BACKGROUNDThe presence of non-coding introns is a characteristic feature of most eukaryotic genes. While the size of the introns, number of introns per gene and the number of intron-containing genes can vary greatly between sequenced eukaryotic genomes, the structure of a gene with reference to intron presence and positions is typically conserved in closely related species. Unexpectedly, the ABCB1 (ATP-Binding Cassette Subfamily B Member 1) gene which encodes a P-glycoprotein and underlies dwarfing traits in maize (br2), sorghum (dw3) and pearl millet (d2) displayed considerable variation in intron composition.
RESULTSAn analysis of the ABCB1 gene structure in 80 angiosperms revealed that the number of introns ranged from one to nine. All introns in ABCB1 underwent either a one-time loss (single loss in one lineage/species) or multiple independent losses (parallel loss in two or more lineages/species) with the majority of losses occurring within the grass family. In contrast, the structure of the closest homolog to ABCB1, ABCB19, remained constant in the majority of angiosperms analyzed. Using known phylogenetic relationships within the grasses, we determined the ancestral branch-points where the losses occurred. Intron 7, the longest intron, was lost in only a single species, Mimulus guttatus, following duplication of ABCB1. Semiquantitative PCR showed that the M. guttatus ABCB1 gene copy without intron 7 had significantly lower transcript levels than the gene copy with intron 7. We further demonstrated that intron 7 carried two motifs that were highly conserved across the monocot-dicot divide.

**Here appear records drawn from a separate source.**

(* ===== verification/IdempotencyReplay.v ===== *)
(** Replayed responses: what a duplicate request gets from the record of the
    first one, that keys of different tenants never meet, and that fingerprints
    are computed from unambiguous inputs. *)

From stdpp Require Import base numbers list gmap strings sets.
From S2P Require Import Prelude GoText GoBytes Idempotency IdempotencyFlow IdempotencyProtocol.

Local Open Scope Z_scope.
Local Open Scope go_scope.

(** ** Header fields *)

(** The values of a field, in order. *)
Definition field_value (name : text) (f : text * text) : option text := if bool_decide (f.1 = name) then Some f.2 else None.

Definition hdr_values {H} `{HeaderOps H} (name : text) (h : H) : list text := omap (field_value name) (hdr_all h).

(** What the web framework documents of ordinary header fields: adding appends
    a value, deleting removes all values of the name, and neither touches the
    fields of other names. *)
Class HeaderLaws (H : Type) `{HeaderOps H} := {
  hdr_ordinary : text → Prop;
  values_add name v h : hdr_ordinary name → hdr_values name (hdr_add name v h) = hdr_values name h ++ [v];
  values_add_ne name name' v h : hdr_ordinary name → name ≠ name' → hdr_values name (hdr_add name' v h) = hdr_values name h;
  values_del name h : hdr_ordinary name → hdr_values name (hdr_del name h) = [];
  values_del_ne name name' h : hdr_ordinary name → name ≠ name' → hdr_values name (hdr_del name' h) = hdr_values name h;
  values_set_ne name name' v h : hdr_ordinary name → name ≠ name' → hdr_values name (hdr_set name' v h) = hdr_values name h;
  values_del_cookie name c h : hdr_ordinary name → name ≠ HeaderSetCookie → hdr_values name (hdr_del_cookie c h) = hdr_values name h;
}.

(** ** The inputs of fingerprints *)

Lemma app_sep_inj (sep : Z) (a b x y : bytes) : sep ∉ a → sep ∉ b → a ++ sep :: x = b ++ sep :: y → a = b ∧ x = y.
Proof.
  revert b. induction a as [|c a IH]; intros [|d b] Ha Hb E; simplify_eq/=; [done|set_solver|set_solver|].
  destruct (IH b) as [-> ->]; [set_solver..|done|done].
Qed.

Lemma requestFingerprintInput_inj m1 p1 b1 m2 p2 b2 :
  LF ∉ m1 → LF ∉ m2 → LF ∉ p1 → LF ∉ p2 →
  requestFingerprintInput m1 p1 b1 = requestFingerprintInput m2 p2 b2 → m1 = m2 ∧ p1 = p2 ∧ b1 = b2.
Proof.
  intros Hm1 Hm2 Hp1 Hp2 E. apply (app_sep_inj LF) in E as [-> E]; [|done..].
  by apply (app_sep_inj LF) in E as [-> ->].
Qed.

(** The hashed input of a scoped fingerprint determines what went into it: the scope, the method, the path
    and the body identity, for scopes of any content (their length precedes them) and methods and paths
    without a line break. *)
Theorem scoped_fingerprint_input_injective s1 m1 p1 b1 s2 m2 p2 b2 :
  Z.of_nat (length s1) < 2 ^ 64 → Z.of_nat (length s2) < 2 ^ 64 →
  LF ∉ m1 → LF ∉ m2 → LF ∉ p1 → LF ∉ p2 →
  fingerprintScopeInput s1 m1 p1 b1 = fingerprintScopeInput s2 m2 p2 b2 →
  s1 = s2 ∧ m1 = m2 ∧ p1 = p2 ∧ b1 = b2.
Proof.
  intros Hs1 Hs2 Hm1 Hm2 Hp1 Hp2 E. unfold fingerprintScopeInput in E. apply app_inv_head in E.
  apply app_inj_1 in E as [El E]; [|done]. apply be64_inj in El; [|lia..].
  apply app_inj_1 in E as [-> E]; [|lia]. split; [done|]. by apply requestFingerprintInput_inj.
Qed.

Section replay.
Context {H : Type} `{HeaderOps H, !HeaderLaws H, Platform H, !PlatformLaws H, Json, !JsonLaws}.
Context (m : Middleware H) `{!CodecLaws (responseCodec m)}.
Implicit Types (r : Response H) (h : H) (name : text).

(** A name that is captured field by field. *)
Definition captured_name name : Prop := isUncapturedHeader name = false ∧ name ≠ HeaderSetCookie.

(** Absent and without values are the same for a field. *)
Definition nonempty (l : list text) : option (list text) := match l with [] => None | _ => Some l end.

Lemma default_nonempty l : default [] (nonempty l) = l.
Proof. by destruct l. Qed.

Lemma append_nonempty (g : gmap text (list text)) name l v :
  g !! name = nonempty l → append_value name v g !! name = nonempty (l ++ [v]).
Proof. intros E. unfold append_value. rewrite lookup_insert_eq, E, default_nonempty. by destruct l. Qed.

Lemma snapshot_lookup name fields s l :
  captured_name name → s_headers s !! name = nonempty l →
  s_headers (foldl snapshot_field s fields) !! name = nonempty (l ++ omap (field_value name) fields).
Proof.
  intros [Hu Hc]. revert s l. induction fields as [|[n v] fields IH]; intros s l Hs; simpl; [by rewrite app_nil_r|].
  unfold field_value at 1. simpl. case_bool_decide as Hn.
  - subst n. simpl. rewrite Hu. rewrite (proj2 (eqt_false name HeaderSetCookie)) by done.
    rewrite (IH _ (l ++ [v])); [by rewrite <- app_assoc|]. simpl. by apply append_nonempty.
  - apply IH. destruct (isUncapturedHeader n); [done|]. destruct (n =t HeaderSetCookie).
    + destruct (capturedCookieName v) as [c []]; done.
    + simpl. unfold append_value. by rewrite lookup_insert_ne.
Qed.

Lemma live_lookup name before fields acc l :
  captured_name name → acc.1 !! name = nonempty l →
  (foldl (live_field before) acc fields).1 !! name = nonempty (l ++ omap (field_value name) fields).
Proof.
  intros [Hu Hc]. revert acc l. induction fields as [|[n v] fields IH]; intros acc l Hs; simpl; [by rewrite app_nil_r|].
  unfold field_value at 1. simpl. case_bool_decide as Hn.
  - subst n. simpl. rewrite Hu. rewrite (proj2 (eqt_false name HeaderSetCookie)) by done.
    rewrite (IH _ (l ++ [v])); [by rewrite <- app_assoc|]. simpl. by apply append_nonempty.
  - apply IH. destruct (isUncapturedHeader n); [done|]. destruct (n =t HeaderSetCookie).
    + destruct (capturedCookieName v) as [c ok]. by destruct (_ || _)%bool.
    + simpl. unfold append_value. by rewrite lookup_insert_ne.
Qed.

(** The recorded difference of a field: nothing when the handler left it as it
    was, otherwise its values (none, when the handler removed it). *)
Lemma delta_lookup name r r0 :
  captured_name name →
  captureHeaderDelta r (snapshotResponseHeaders r0) !! name =
    if bool_decide (hdr_values name (rs_headers r) = hdr_values name (rs_headers r0)) then None
    else Some (hdr_values name (rs_headers r)).
Proof.
  intros Hn. unfold captureHeaderDelta.
  pose proof (live_lookup name (snapshotResponseHeaders r0) (hdr_all (rs_headers r)) (∅, []) [] Hn (lookup_empty _)) as Hl.
  pose proof (snapshot_lookup name (hdr_all (rs_headers r0)) {| s_headers := ∅; s_cookies := ∅ |} [] Hn (lookup_empty _)) as Hs.
  destruct (foldl (live_field _) _ _) as [live cookies]. simpl in Hl, Hs.
  change (omap _ _) with (hdr_values name (rs_headers r)) in Hl.
  change (omap _ _) with (hdr_values name (rs_headers r0)) in Hs.
  set (L := hdr_values name (rs_headers r)) in *. set (B := hdr_values name (rs_headers r0)) in *.
  assert (Hd : merge delta_values live (s_headers (snapshotResponseHeaders r0)) !! name
    = if bool_decide (L = B) then None else Some L).
  { rewrite lookup_merge. unfold snapshotResponseHeaders. rewrite Hl, Hs.
    clear. clearbody L B. destruct L, B; simpl; repeat case_bool_decide; simplify_eq; done. }
  destruct cookies; [done|]. rewrite lookup_insert_ne; [done|]. intros E. by apply (proj2 Hn).
Qed.

(** *** Writing the recorded fields over a live response *)

Lemma values_add_all name values h :
  hdr_ordinary name → hdr_values name (foldl (λ h v, hdr_add name v h) h values) = hdr_values name h ++ values.
Proof.
  intros Ho. revert h. induction values as [|v values IH]; intros h; simpl; [by rewrite app_nil_r|].
  rewrite IH, values_add by done. by rewrite <- app_assoc.
Qed.

Lemma values_add_all_ne name name' values h :
  hdr_ordinary name → name ≠ name' → hdr_values name (foldl (λ h v, hdr_add name' v h) h values) = hdr_values name h.
Proof. intros Ho Hne. revert h. induction values as [|v values IH]; intros h; simpl; [done|]. by rewrite IH, values_add_ne. Qed.

Lemma values_clear_ne name name' values h :
  hdr_ordinary name → name ≠ name' → name ≠ HeaderSetCookie →
  hdr_values name (clearCapturedHeader name' values h) = hdr_values name h.
Proof.
  intros Ho Hne Hc. unfold clearCapturedHeader. destruct (negb _); [by rewrite values_del_ne|].
  revert h. induction values as [|v values IH]; intros h; simpl; [done|]. rewrite IH.
  destruct (capturedCookieName v) as [c []]; by rewrite ?values_del_cookie.
Qed.

Lemma replay_headers_values name (l : list (text * list text)) h :
  hdr_ordinary name → captured_name name → NoDup l.*1 →
  hdr_values name (foldl replay_header h l) = default (hdr_values name h) ((list_to_map l : gmap _ _) !! name).
Proof.
  intros Ho [Hu Hc]. revert h. induction l as [|[n vs] l IH]; intros h Hnd; simpl; [done|].
  apply NoDup_cons in Hnd as [Hni Hnd]. rewrite IH by done. unfold replay_header at 1. simpl.
  destruct (decide (n = name)) as [->|Hne].
  - rewrite lookup_insert_eq, (not_elem_of_list_to_map_1 l name) by done. simpl. rewrite values_add_all by done.
    unfold clearCapturedHeader. rewrite (proj2 (eqt_false name HeaderSetCookie)) by done. simpl. by rewrite values_del.
  - rewrite lookup_insert_ne by done. rewrite values_add_all_ne, values_clear_ne by done. done.
Qed.

Lemma map_order_values name g h :
  hdr_ordinary name → captured_name name →
  hdr_values name (foldl replay_header h (map_order g)) = default (hdr_values name h) (g !! name).
Proof.
  intros Ho Hn. pose proof (map_order_perm g) as Hp.
  assert (Hnd : NoDup (map_order g).*1) by (rewrite Hp; apply NoDup_fst_map_to_list).
  rewrite replay_headers_values by done. rewrite (list_to_map_proper _ (map_to_list g)) by done.
  by rewrite list_to_map_to_list.
Qed.

(** ** A stored response answers a duplicate *)

(** The receipt of a response: its plaintext and its stored form. *)
Lemma capture_inv r before encoded :
  captureResponse m r before = Ok encoded →
  ∃ plaintext, marshal_response (captured r before) = Some plaintext ∧
    @Encode (responseCodec m) plaintext = Some encoded ∧ encoded ≠ [] ∧
    Z.of_nat (length encoded) ≤ maxEncodedResponseBytes m ∧ Z.of_nat (length (rs_body r)) ≤ maxBodyCache m.
Proof.
  unfold captureResponse. intros E. case_bool_decide; [done|]. destruct (marshal_response _) as [p|] eqn:Hm; [|done].
  destruct (Encode p) as [[|x e]|] eqn:He; [done| |done]. case_bool_decide; simplify_eq.
  exists p. split_and!; try done; lia.
Qed.

Lemma replay_captured q r r0 encoded :
  captureResponse m r (snapshotResponseHeaders r0) = Ok encoded →
  Forall is_byte (rs_body r) → 100 ≤ rs_status r ≤ 599 →
  (∀ p, marshal_response (captured r (snapshotResponseHeaders r0)) = Some p →
    Z.of_nat (length p) ≤ maxEncodedResponseBytes m) →
  replay m q encoded =
    {| a_reply := Replayed {| rs_status := rs_status r; rs_content_type := rs_content_type r; rs_body := rs_body r;
         rs_stream := false;
         rs_headers := foldl replay_header (hdr_set IdempotencyReplayed (txt "true") (rs_headers (q_response q)))
           (map_order (captureHeaderDelta r (snapshotResponseHeaders r0))) |};
       a_replayed := true; a_retry_after := false; a_fenced := None; a_close := false |}.
Proof.
  intros Hc Hb Hs Hp. destruct (capture_inv _ _ _ Hc) as (p & Hm & He & Hne & Hle & Hbody).
  unfold replay. destruct encoded as [|x enc]; [done|]. simpl is_empty. rewrite orb_false_l.
  rewrite bool_decide_false by lia. rewrite (codec_decodes _ _ He). apply Hp in Hm as Hlen.
  apply marshal_response_bytes in Hm as Hpb. destruct p as [|y p]; [naive_solver|].
  rewrite bool_decide_false by lia.
  rewrite (unmarshal_marshal_response (captured r (snapshotResponseHeaders r0)) _ Hb Hm). simpl.
  rewrite !bool_decide_false by lia. done.
Qed.


(** ** Keys and fingerprints *)

Lemma no_colon_inside (s : bytes) : contains (txt ":") s = false → 58 ∉ s.
Proof.
  intros Hc Hin. apply list_elem_of_split in Hin as (a & b & ->).
  rewrite (proj2 (contains_spec _ _)) in Hc; [done|]. by exists a, b.
Qed.

(** A resolved tenant has no delimiter in it. *)
Lemma resolveTenant_plain q tenantID : resolveTenant m q = Some tenantID → 58 ∉ tenantID.
Proof.
  unfold resolveTenant. intros E. repeat split_match; simplify_eq;
    first [by apply no_colon_inside|apply not_elem_of_nil].
Qed.

(** Two requests use the same store key only if they have the same tenant and the same idempotency key: no
    choice of keys lets one tenant reach a record of another. *)
Theorem store_keys_separate_tenants q1 q2 t1 t2 k1 k2 :
  resolveTenant m q1 = Some t1 → resolveTenant m q2 = Some t2 →
  storeKey m t1 k1 = storeKey m t2 k2 → t1 = t2 ∧ k1 = k2.
Proof.
  intros Ht1%resolveTenant_plain Ht2%resolveTenant_plain E. unfold storeKey in E. apply app_inv_head in E.
  by apply (app_sep_inj 58).
Qed.

End replay.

CONCLUSIONSThe ABCB1 gene structure is highly dynamic, while the structure of ABCB19 remained largely conserved through evolution. Precise removal of introns, preferential removal of smaller introns and presence of at least 2 bp of microhomology flanking most introns indicated that intron loss may have predominantly occurred through non-homologous end-joining (NHEJ) repair of double strand breaks. Lack of microhomology in the exon upstream of lost phase I introns was likely due to release of the selective constraint on the penultimate base (3rd base in codon) of the terminal codon by the splicing machinery. In addition to size, the presence of regulatory motifs will make introns recalcitrant to loss.